Sir Thomas Cave, 5th Baronet (27 May 1712 – 7 August 1778) was a British politician and lawyer.

Background
Baptised at St Martin-in-the-Fields Church in Covent Garden, he was the second son of Sir Thomas Cave, 3rd Baronet and his wife Hon. Margaret Verney, daughter of John Verney, 1st Viscount Fermanagh. Cave was educated at Rugby School and then at Balliol College, Oxford. In 1734, he succeeded his older brother Verney as baronet. Cave was called to the bar by the Inner Temple in the following year and he received an honorary degree of Doctor of Civil Law by the University of Oxford in 1756.

Career
Cave entered the British House of Commons in 1741, sitting as a Member of Parliament (MP) for Leicestershire until 1747. He was again successful in 1762 and represented the constituency until his withdrawal from politics in 1774, because of ill health.

Family
He married Elizabeth Davies, daughter of Griffith Davies in November 1735 and had by her six daughters and two sons.
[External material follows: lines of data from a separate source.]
Lemma print_delta_length id wh off reader printed r p :
  print_delta id wh off reader printed = Ok (r, p) -> (length r <= length reader)%nat.
Proof.
  unfold print_delta, exit_printed. intros Hd. do 3 (apply bind_ok_inv in Hd as (? & _ & Hd)).
  apply bind_ok_inv in Hd as ([? r1] & (Hl1 & _)%map_err_ok%read_exact_length & Hd).
  apply bind_ok_inv in Hd as ([? r2] & (Hl2 & _)%map_err_ok%read_exact_length & Hd).
  apply bind_ok_inv in Hd as ([? r3] & (Hl3 & _)%map_err_ok%read_exact_length & Hd).
  apply bind_ok_inv in Hd as ([? ?] & _ & Hd). apply bind_ok_inv in Hd as (? & _ & Hd).
  injection Hd as <- _. lia.
Qed.

Lemma skip_loop_ends buf_len printed fuel : forall remaining reader,
  (0 < remaining -> 0 < buf_len) -> (length reader < fuel)%nat ->
  ends (skip_loop fuel remaining buf_len reader printed) /\
  forall r, skip_loop fuel remaining buf_len reader printed = Ok r -> (length r <= length reader)%nat.
Proof.
  induction fuel as [|fuel IH]; intros remaining reader Hb Hf; [lia|]. cbn [skip_loop].
  destruct (Z.ltb_spec 0 remaining); [|split; [done|by intros r [= <-]]]. unfold exit_printed.
  destruct (read_exact (Z.min remaining buf_len) reader) as [[l r1]| | |] eqn:Hr;
    [|by split..|by destruct (read_exact_ends (Z.min remaining buf_len) reader)].
  apply read_exact_length in Hr as (_ & Hlt & _). specialize (Hb ltac:(done)). cbn [map_err bind].
  destruct (sub_w 64 remaining (Z.min remaining buf_len)) as [n| | |] eqn:Hs; [|by split..|].
  - cbn [bind]. destruct (IH n r1) as [He Hl]; [done|lia|]. split; [done|]. intros r Hk%Hl. lia.
  - by destruct (sub_w_ends (E:=bytes) 64 remaining (Z.min remaining buf_len)).
Qed.

Lemma skip_sections_ends wh reader printed :
  ends (skip_sections wh reader printed) /\
  forall r, skip_sections wh reader printed = Ok r -> (length r <= length reader)%nat.
Proof.
  unfold skip_sections. destruct (add_w 64 (WindowHeader.data_len wh) _) as [n| | |] eqn:E1;
    [|by split..|by destruct (add_w_ends (E:=bytes) 64 (WindowHeader.data_len wh) (WindowHeader.inst_len wh))].
  cbn [bind]. destruct (add_w 64 n _) as [m| | |] eqn:E2;
    [|by split..|by destruct (add_w_ends (E:=bytes) 64 n (WindowHeader.addr_len wh))].
  cbn [bind]. apply skip_loop_ends; [|lia]. unfold BUF_SIZE. lia.
Qed.

Lemma print_loop_ends command id fuel : codecs_fit -> forall n off reader printed,
  (length reader < fuel)%nat -> ends (print_loop fuel command id n off reader printed).
Proof.
  intros Hf. induction fuel as [|fuel IH]; intros n off reader printed Hl; [lia|]. cbn [print_loop].
  unfold exit_printed. apply ends_bind; [ends_auto|intros [owh r] Hw%map_err_ok].
  destruct owh as [wh|]; [|done]. apply window_header_shrinks in Hw.
  destruct (skip_sections_ends wh r (printed ++ print_window_header n off wh)) as [Hse Hsl].
  apply ends_bind.
  { destruct (bool_decide (command = PrintDelta)); [by apply print_delta_ends|]. apply ends_bind; done. }
  intros [r' p'] Hr. assert (length r' <= length r)%nat.
  { destruct (bool_decide (command = PrintDelta)); [by apply print_delta_length in Hr|].
    apply bind_ok_inv in Hr as (r1 & H1%Hsl & Hr). by injection Hr as <- _. }
  apply ends_bind; [apply add_w_ends|intros ? _]. apply ends_bind; [apply add_w_ends|intros ? _].
  destruct (bool_decide (command = PrintHdr)); [done|]. apply IH. lia.
Qed.
End Print.

(** ** The process *)

(** C14: every command that reads a delta ends.  Whatever the files hold, and
    whatever the options, a run of [decode], [header], [headers], [delta],
    [recode] or [config] does not loop forever: it exits with 0 or 1, or
    panics.  Of the compression libraries it is assumed that they return. *)
Theorem readers_end {B : Build} `{Adler32} `{Codecs} `{Os} (c : cpu) (cli : Cli) (w : World) :
  codecs_total -> codecs_fit ->
  match cli_command cli with CmdEncode _ | CmdMerge _ => False | _ => True end ->
  run c cli w <> Diverge.
Proof.
  intros Ht Hf Hc. change (ends (run c cli w)). unfold run. destruct (_ <? _); [done|].
  rewrite (sc_command _ _ (override_same _)). set (opts := override_output _).
  assert (forall i, ends (open_input w i)) as Hin by (intros; unfold open_input, exit_1, file_open; ends_auto).
  assert (ends (open_output w opts)) as Hout by (unfold open_output, exit_1, file_create; ends_auto).
  assert (ends (cmd_print opts w)) as Hprint.
  { unfold cmd_print, exit_1, file_open, print_file, exit_printed. ends_auto. apply print_loop_ends; [done|lia]. }
  unfold resolve_options, recode_options, merge_options. destruct (cli_command cli) as [| | | | | |a|]; try done; cbn [Options.command Options.plain].
  - unfold cmd_decode. apply ends_bind; [unfold read_source, exit_1, fs_read, file_open; ends_auto|intros s _].
    apply ends_bind; [apply Hin|intros r _].
    apply ends_bind; [unfold open_decode_output; ends_auto|intros [o w'] _].
    apply ends_bind; [apply ends_map_err, decode_to_ends; [done|apply slice_source_ends]|].
    intros [[[? ?] ?] ?] _. done.
  - destruct (ra_drop_app_header a); [|destruct (ra_app_header a)]; cbn [Options.command];
      (unfold cmd_recode; destruct (Options.input_file opts); [|done];
       apply ends_bind; [unfold exit_1, file_open; ends_auto|intros f _];
       apply ends_bind; [apply Hout|intros [o w'] _]; apply ends_bind; [|done];
       by apply ends_map_err, recode_ends).
Qed.

(** The sample codec with vectors for its results. *)
Definition vector_codecs : Codecs :=
  let fit o := match o with Some d => if lenZ d <? 2 ^ 63 then Some d else None | None => None end in
  {| lzma_secondary := true;
     zlib_secondary := true;
     lzma_compress := zeros_compress;
     lzma_decompress c := fit (zeros_decompress c);
     zlib_compress _ := zeros_compress;
     zlib_decompress c := fit (zeros_decompress c) |}.

Lemma vector_codecs_fit : codecs_fit (H:=vector_codecs).
Proof.
  split; intros c d; simpl; destruct (zeros_decompress c) as [x|]; try done;
    destruct (Z.ltb_spec (lenZ x) (2 ^ 63)); try done; by intros [= <-].
Qed.

Lemma readers_end_witness :
  run (B:={| debug_build := false |}) (H:=adler32_fallback) (H0:=vector_codecs) (H1:=one_byte_os) X86_avx2
    (cli (CmdDelta (print_args "p"%string)) false false 0 false)
    (world {["p"%string := [214; 195; 196; 0; 0; 1; 255; 255; 255]]} [] []) <> Diverge.
Proof.
  apply (readers_end (B:={| debug_build := false |}) (H:=adler32_fallback) (H0:=vector_codecs)
    (H1:=one_byte_os) X86_avx2 (cli (CmdDelta (print_args "p"%string)) false false 0 false)
    (world {["p"%string := [214; 195; 196; 0; 0; 1; 255; 255; 255]]} [] [])).
  - exact zeros_total.
  - exact vector_codecs_fit.
  - exact I.
Defined.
Among them were:

 Sir Thomas Cave, 6th Baronet (22 August 1737 – 30 May 1780). He married Sarah Edwards. They had one son who succeeded him, Thomas, 7th Baronet and a daughter Sarah, Baroness Braye.
 Rev. Sir Charles Cave, 8th Baronet (c. 1747–1810). He was never married.
 Margaret Cave
 Elizabeth Cave, married as his fourth wife, Bennet Sherard, 3rd Earl of Harborough. They had no issue.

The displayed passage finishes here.